Task to complete: Beneath this sentence is a set of records; write each of them out exactly.

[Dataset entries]
--- START ---
Lemma long_addr_len c w1 w2 a s :
  mconf s = c -> __xdp2_paddr_long_addr_check w1 w2 = Done tt -> leaf_addr c (w1, w2) = Some a ->
  __xdp2_paddr_get_addr_len w1 w2 s = Done (s, (a, leaf_len (w1, w2))).
Proof.
  intros <- Hc Ha. pose proof (proj1 (long_check _ _) Hc) as (Hw & Hp & _). unfold leaf_addr in Ha. cbn [fst snd] in Ha. rewrite Hp in Ha.
  unfold __xdp2_paddr_get_addr_len. rewrite Hp. apply bind_Some in Ha as (e & Ht & [= <-]). apply table_get_done in Ht.
  unfold mbind, pvm_bind. destruct (Z.eqb_spec w1 0); [done |]. cbn [negb massert lift XDP2_ASSERT mret outcome_ret].
  unfold __xdp2_paddr_long_addr_to_addr, mbind, pvm_bind, gets. rewrite Ht. cbn [lift].
  unfold xdp2_paddr_long_addr_get_offset_from_paddr. rewrite Hc. cbn. by rewrite long_len_ok.
Qed.

(** The code reads the iovec behind the one of a buffer: no pvbuf of a packet has
    a buffer of one word (a pbuf or a short address) in its last iovec. *)
Definition last_ok (ws : list Z) : Prop := forall a w, ws = a ++ [w] -> ~ is_buf w.
Definition lasts_ok (H : gmap pvptr xdp2_pvbuf) (ks : gset pvptr) : Prop := forall k ws, k ∈ ks -> H !! k = Some (mk ws) -> last_ok ws.

Lemma lasts_ok_sub H ks ks' : lasts_ok H ks -> ks' ⊆ ks -> lasts_ok H ks'.
Proof. intros Hl Hs k ws Hk. apply Hl. by apply Hs. Qed.

Lemma last_ok_next a w rest : last_ok (a ++ w :: rest) -> is_buf w -> rest <> [].
Proof. intros Hl Hb ->. by apply (Hl a w). Qed.

Lemma at_pos_more k i w rest s ks : at_pos k i (w :: rest) s -> lasts_ok (heap s) ks -> k ∈ ks -> is_buf w -> rest <> [].
Proof.
  intros (ws & Hk & Hl & Hi & Hd) Hls Hin Hb. apply (last_ok_next (take (Z.to_nat i) ws) w); [| exact Hb].
  rewrite <- Hd, take_drop. exact (Hls _ _ Hin Hk).
Qed.

Lemma get_ptr_len_buf k i w rest a s :
  at_pos k i (w :: rest) s -> is_buf w -> rest <> [] -> leaf_addr (mconf s) (w, 0) = Some a ->
  __xdp2_pvbuf_get_ptr_len_from_iovec k i false s = Done (s, (a, leaf_len (w, 0))).
Proof.
  intros Hat Hb Hr Ha. unfold __xdp2_pvbuf_get_ptr_len_from_iovec, mbind, pvm_bind. rewrite (at_pos_lookup _ _ _ _ _ Hat).
  destruct rest as [| w2 rest]; [done |]. pose proof (buf_addr_len _ w w2 a s eq_refl Hb Ha) as E.
  destruct Hb as [T | [T | T]]; rewrite T, (at_pos_lookup _ _ _ _ _ (at_pos_next _ _ _ _ _ Hat)); exact E.
Qed.

Lemma get_ptr_len_long k i w1 w2 rest a s :
  at_pos k i (w1 :: w2 :: rest) s -> __xdp2_paddr_long_addr_check w1 w2 = Done tt -> leaf_addr (mconf s) (w1, w2) = Some a ->
  __xdp2_pvbuf_get_ptr_len_from_iovec k i false s = Done (s, (a, leaf_len (w1, w2))).
Proof.
  intros Hat Hc Ha. unfold __xdp2_pvbuf_get_ptr_len_from_iovec, mbind, pvm_bind. rewrite (at_pos_lookup _ _ _ _ _ Hat).
  pose proof (proj1 (long_check _ _) Hc) as (Hw & -> & _). destruct (Z.eqb_spec w1 0); [done |].
  cbn [negb massert lift XDP2_ASSERT mret outcome_ret].
  rewrite (at_pos_lookup _ _ _ _ _ Hat), (at_pos_lookup _ _ _ _ _ (at_pos_next _ _ _ _ _ Hat)). by eapply long_addr_len.
Qed.

(** ** Iteration *)

Section Iterate.
Context {A : Type} (func : A -> Z -> Z -> pvm (A * bool)).
(** [J ls x s]: the buffers still to be seen are [ls]; [Q] holds when the function stops early. *)
Context (J : list leaf -> A -> xdp2_pvbuf_mgr -> Prop) (Q : A -> xdp2_pvbuf_mgr -> Prop) (c : mgr_conf) (v : pvside).
Context (J_state : forall ls x s, J ls x s -> mconf s = c /\ mpv s = v).
Context (J_func : forall l ls x s a, leaf_addr c l = Some a -> J (l :: ls) x s ->
  wps (func x a (leaf_len l)) s (fun '(y, cont) s' => mpv s' = v /\ if (cont : bool) then J ls y s' else Q y s')).

Definition it_post (tl : list leaf) (r : A * bool) (s : xdp2_pvbuf_mgr) : Prop :=
  mpv s = v /\ if snd r then J tl (fst r) s else Q (fst r) s.

Definition it_inv (k : pvptr) (d : nat) (tl : list leaf) (i : Z) (rest : list Z) (r : A * bool) (s : xdp2_pvbuf_mgr) : Prop :=
  at_pos k i rest s /\ snd r = true /\
  exists ls ks, segs (pv_heap v) d rest ls ks /\ lasts_ok (pv_heap v) ({[k]} ∪ ks) /\ Forall (fun l => is_Some (leaf_addr c l)) ls /\ J (ls ++ tl) (fst r) s.

Lemma at_pos_same k i rest s s' : mpv s' = mpv s -> at_pos k i rest s -> at_pos k i rest s'.
Proof using. intros E. unfold at_pos, heap. by rewrite E. Qed.

(** What the loop does with the result of a buffer. *)
Lemma it_next k d tl i j rest ls ks r s s0 :
  at_pos k (j + 1) rest s0 -> mpv s0 = v -> segs (pv_heap v) d rest ls ks -> lasts_ok (pv_heap v) ({[k]} ∪ ks) -> Forall (fun l => is_Some (leaf_addr c l)) ls -> i <= j ->
  it_post (ls ++ tl) r s ->
  wps (let '(y, cont) := r in mret (if (cont : bool) then Next j (y, cont) else Break (y, cont))) s (fun r s' =>
    match r with Break y => it_post tl y s' | Next j y => i <= j /\ exists rest', it_inv k d tl (j + 1) rest' y s' end).
Proof using.
  destruct r as [y [|]]; intros Hat Hv0 Hs Hlo Hf Hij H; apply wps_ret; [| exact H]. split; [done |]. exists rest. split_and!; [| done |].
  - eapply at_pos_same; [| exact Hat]. rewrite Hv0. apply H.
  - exists ls, ks. split_and!; [done | done | done | apply H].
Qed.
--- END ---
Answer space:
Lemma long_addr_len c w1 w2 a s :
  mconf s = c -> __xdp2_paddr_long_addr_check w1 w2 = Done tt -> leaf_addr c (w1, w2) = Some a ->
  __xdp2_paddr_get_addr_len w1 w2 s = Done (s, (a, leaf_len (w1, w2))).
Proof.
  intros <- Hc Ha. pose proof (proj1 (long_check _ _) Hc) as (Hw & Hp & _). unfold leaf_addr in Ha. cbn [fst snd] in Ha. rewrite Hp in Ha.
  unfold __xdp2_paddr_get_addr_len. rewrite Hp. apply bind_Some in Ha as (e & Ht & [= <-]). apply table_get_done in Ht.
  unfold mbind, pvm_bind. destruct (Z.eqb_spec w1 0); [done |]. cbn [negb massert lift XDP2_ASSERT mret outcome_ret].
  unfold __xdp2_paddr_long_addr_to_addr, mbind, pvm_bind, gets. rewrite Ht. cbn [lift].
  unfold xdp2_paddr_long_addr_get_offset_from_paddr. rewrite Hc. cbn. by rewrite long_len_ok.
Qed.

(** The code reads the iovec behind the one of a buffer: no pvbuf of a packet has
    a buffer of one word (a pbuf or a short address) in its last iovec. *)
Definition last_ok (ws : list Z) : Prop := forall a w, ws = a ++ [w] -> ~ is_buf w.
Definition lasts_ok (H : gmap pvptr xdp2_pvbuf) (ks : gset pvptr) : Prop := forall k ws, k ∈ ks -> H !! k = Some (mk ws) -> last_ok ws.

Lemma lasts_ok_sub H ks ks' : lasts_ok H ks -> ks' ⊆ ks -> lasts_ok H ks'.
Proof. intros Hl Hs k ws Hk. apply Hl. by apply Hs. Qed.

Lemma last_ok_next a w rest : last_ok (a ++ w :: rest) -> is_buf w -> rest <> [].
Proof. intros Hl Hb ->. by apply (Hl a w). Qed.

Lemma at_pos_more k i w rest s ks : at_pos k i (w :: rest) s -> lasts_ok (heap s) ks -> k ∈ ks -> is_buf w -> rest <> [].
Proof.
  intros (ws & Hk & Hl & Hi & Hd) Hls Hin Hb. apply (last_ok_next (take (Z.to_nat i) ws) w); [| exact Hb].
  rewrite <- Hd, take_drop. exact (Hls _ _ Hin Hk).
Qed.

Lemma get_ptr_len_buf k i w rest a s :
  at_pos k i (w :: rest) s -> is_buf w -> rest <> [] -> leaf_addr (mconf s) (w, 0) = Some a ->
  __xdp2_pvbuf_get_ptr_len_from_iovec k i false s = Done (s, (a, leaf_len (w, 0))).
Proof.
  intros Hat Hb Hr Ha. unfold __xdp2_pvbuf_get_ptr_len_from_iovec, mbind, pvm_bind. rewrite (at_pos_lookup _ _ _ _ _ Hat).
  destruct rest as [| w2 rest]; [done |]. pose proof (buf_addr_len _ w w2 a s eq_refl Hb Ha) as E.
  destruct Hb as [T | [T | T]]; rewrite T, (at_pos_lookup _ _ _ _ _ (at_pos_next _ _ _ _ _ Hat)); exact E.
Qed.

Lemma get_ptr_len_long k i w1 w2 rest a s :
  at_pos k i (w1 :: w2 :: rest) s -> __xdp2_paddr_long_addr_check w1 w2 = Done tt -> leaf_addr (mconf s) (w1, w2) = Some a ->
  __xdp2_pvbuf_get_ptr_len_from_iovec k i false s = Done (s, (a, leaf_len (w1, w2))).
Proof.
  intros Hat Hc Ha. unfold __xdp2_pvbuf_get_ptr_len_from_iovec, mbind, pvm_bind. rewrite (at_pos_lookup _ _ _ _ _ Hat).
  pose proof (proj1 (long_check _ _) Hc) as (Hw & -> & _). destruct (Z.eqb_spec w1 0); [done |].
  cbn [negb massert lift XDP2_ASSERT mret outcome_ret].
  rewrite (at_pos_lookup _ _ _ _ _ Hat), (at_pos_lookup _ _ _ _ _ (at_pos_next _ _ _ _ _ Hat)). by eapply long_addr_len.
Qed.

(** ** Iteration *)

Section Iterate.
Context {A : Type} (func : A -> Z -> Z -> pvm (A * bool)).
(** [J ls x s]: the buffers still to be seen are [ls]; [Q] holds when the function stops early. *)
Context (J : list leaf -> A -> xdp2_pvbuf_mgr -> Prop) (Q : A -> xdp2_pvbuf_mgr -> Prop) (c : mgr_conf) (v : pvside).
Context (J_state : forall ls x s, J ls x s -> mconf s = c /\ mpv s = v).
Context (J_func : forall l ls x s a, leaf_addr c l = Some a -> J (l :: ls) x s ->
  wps (func x a (leaf_len l)) s (fun '(y, cont) s' => mpv s' = v /\ if (cont : bool) then J ls y s' else Q y s')).

Definition it_post (tl : list leaf) (r : A * bool) (s : xdp2_pvbuf_mgr) : Prop :=
  mpv s = v /\ if snd r then J tl (fst r) s else Q (fst r) s.

Definition it_inv (k : pvptr) (d : nat) (tl : list leaf) (i : Z) (rest : list Z) (r : A * bool) (s : xdp2_pvbuf_mgr) : Prop :=
  at_pos k i rest s /\ snd r = true /\
  exists ls ks, segs (pv_heap v) d rest ls ks /\ lasts_ok (pv_heap v) ({[k]} ∪ ks) /\ Forall (fun l => is_Some (leaf_addr c l)) ls /\ J (ls ++ tl) (fst r) s.

Lemma at_pos_same k i rest s s' : mpv s' = mpv s -> at_pos k i rest s -> at_pos k i rest s'.
Proof using. intros E. unfold at_pos, heap. by rewrite E. Qed.

(** What the loop does with the result of a buffer. *)
Lemma it_next k d tl i j rest ls ks r s s0 :
  at_pos k (j + 1) rest s0 -> mpv s0 = v -> segs (pv_heap v) d rest ls ks -> lasts_ok (pv_heap v) ({[k]} ∪ ks) -> Forall (fun l => is_Some (leaf_addr c l)) ls -> i <= j ->
  it_post (ls ++ tl) r s ->
  wps (let '(y, cont) := r in mret (if (cont : bool) then Next j (y, cont) else Break (y, cont))) s (fun r s' =>
    match r with Break y => it_post tl y s' | Next j y => i <= j /\ exists rest', it_inv k d tl (j + 1) rest' y s' end).
Proof using.
  destruct r as [y [|]]; intros Hat Hv0 Hs Hlo Hf Hij H; apply wps_ret; [| exact H]. split; [done |]. exists rest. split_and!; [| done |].
  - eapply at_pos_same; [| exact Hat]. rewrite Hv0. apply H.
  - exists ls, ks. split_and!; [done | done | done | apply H].
Qed.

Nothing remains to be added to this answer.